*** Data for analysis Section Begins ***

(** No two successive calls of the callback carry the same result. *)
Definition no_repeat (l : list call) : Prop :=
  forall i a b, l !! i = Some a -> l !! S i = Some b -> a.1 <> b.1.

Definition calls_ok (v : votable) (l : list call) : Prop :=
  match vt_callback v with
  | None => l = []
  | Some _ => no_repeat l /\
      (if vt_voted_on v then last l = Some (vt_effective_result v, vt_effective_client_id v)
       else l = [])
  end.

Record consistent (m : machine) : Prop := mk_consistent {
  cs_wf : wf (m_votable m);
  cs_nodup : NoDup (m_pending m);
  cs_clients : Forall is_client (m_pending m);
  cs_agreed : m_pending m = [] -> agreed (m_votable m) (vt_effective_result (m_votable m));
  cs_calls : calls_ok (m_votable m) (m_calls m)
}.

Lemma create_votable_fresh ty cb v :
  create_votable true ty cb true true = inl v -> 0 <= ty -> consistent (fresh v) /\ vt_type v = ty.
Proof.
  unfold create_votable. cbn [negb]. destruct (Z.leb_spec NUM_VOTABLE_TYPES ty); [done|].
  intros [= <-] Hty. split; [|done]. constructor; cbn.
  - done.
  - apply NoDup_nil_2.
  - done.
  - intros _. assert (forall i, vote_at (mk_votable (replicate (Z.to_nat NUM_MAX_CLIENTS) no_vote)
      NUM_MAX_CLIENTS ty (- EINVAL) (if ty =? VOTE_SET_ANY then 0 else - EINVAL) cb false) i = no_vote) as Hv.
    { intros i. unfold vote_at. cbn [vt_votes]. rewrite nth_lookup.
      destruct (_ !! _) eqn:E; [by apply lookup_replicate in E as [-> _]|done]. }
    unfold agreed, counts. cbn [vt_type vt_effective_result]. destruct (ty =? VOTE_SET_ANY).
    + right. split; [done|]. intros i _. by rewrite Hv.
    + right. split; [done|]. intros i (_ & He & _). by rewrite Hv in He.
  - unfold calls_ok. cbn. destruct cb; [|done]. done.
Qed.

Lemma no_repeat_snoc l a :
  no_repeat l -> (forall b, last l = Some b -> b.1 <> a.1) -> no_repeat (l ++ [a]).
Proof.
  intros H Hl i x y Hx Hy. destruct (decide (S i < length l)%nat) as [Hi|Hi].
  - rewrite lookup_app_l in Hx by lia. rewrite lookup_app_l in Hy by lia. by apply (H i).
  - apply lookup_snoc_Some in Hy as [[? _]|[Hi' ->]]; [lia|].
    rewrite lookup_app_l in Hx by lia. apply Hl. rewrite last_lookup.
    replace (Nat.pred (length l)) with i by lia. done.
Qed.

*** Data for analysis Section Ends ***

* Exercise requirements *
When you answer, set down the entries above precisely as they read.

* Finished task *
(** No two successive calls of the callback carry the same result. *)
Definition no_repeat (l : list call) : Prop :=
  forall i a b, l !! i = Some a -> l !! S i = Some b -> a.1 <> b.1.

Definition calls_ok (v : votable) (l : list call) : Prop :=
  match vt_callback v with
  | None => l = []
  | Some _ => no_repeat l /\
      (if vt_voted_on v then last l = Some (vt_effective_result v, vt_effective_client_id v)
       else l = [])
  end.

Record consistent (m : machine) : Prop := mk_consistent {
  cs_wf : wf (m_votable m);
  cs_nodup : NoDup (m_pending m);
  cs_clients : Forall is_client (m_pending m);
  cs_agreed : m_pending m = [] -> agreed (m_votable m) (vt_effective_result (m_votable m));
  cs_calls : calls_ok (m_votable m) (m_calls m)
}.

Lemma create_votable_fresh ty cb v :
  create_votable true ty cb true true = inl v -> 0 <= ty -> consistent (fresh v) /\ vt_type v = ty.
Proof.
  unfold create_votable. cbn [negb]. destruct (Z.leb_spec NUM_VOTABLE_TYPES ty); [done|].
  intros [= <-] Hty. split; [|done]. constructor; cbn.
  - done.
  - apply NoDup_nil_2.
  - done.
  - intros _. assert (forall i, vote_at (mk_votable (replicate (Z.to_nat NUM_MAX_CLIENTS) no_vote)
      NUM_MAX_CLIENTS ty (- EINVAL) (if ty =? VOTE_SET_ANY then 0 else - EINVAL) cb false) i = no_vote) as Hv.
    { intros i. unfold vote_at. cbn [vt_votes]. rewrite nth_lookup.
      destruct (_ !! _) eqn:E; [by apply lookup_replicate in E as [-> _]|done]. }
    unfold agreed, counts. cbn [vt_type vt_effective_result]. destruct (ty =? VOTE_SET_ANY).
    + right. split; [done|]. intros i _. by rewrite Hv.
    + right. split; [done|]. intros i (_ & He & _). by rewrite Hv in He.
  - unfold calls_ok. cbn. destruct cb; [|done]. done.
Qed.

Lemma no_repeat_snoc l a :
  no_repeat l -> (forall b, last l = Some b -> b.1 <> a.1) -> no_repeat (l ++ [a]).
Proof.
  intros H Hl i x y Hx Hy. destruct (decide (S i < length l)%nat) as [Hi|Hi].
  - rewrite lookup_app_l in Hx by lia. rewrite lookup_app_l in Hy by lia. by apply (H i).
  - apply lookup_snoc_Some in Hy as [[? _]|[Hi' ->]]; [lia|].
    rewrite lookup_app_l in Hx by lia. apply Hl. rewrite last_lookup.
    replace (Nat.pred (length l)) with i by lia. done.
Qed.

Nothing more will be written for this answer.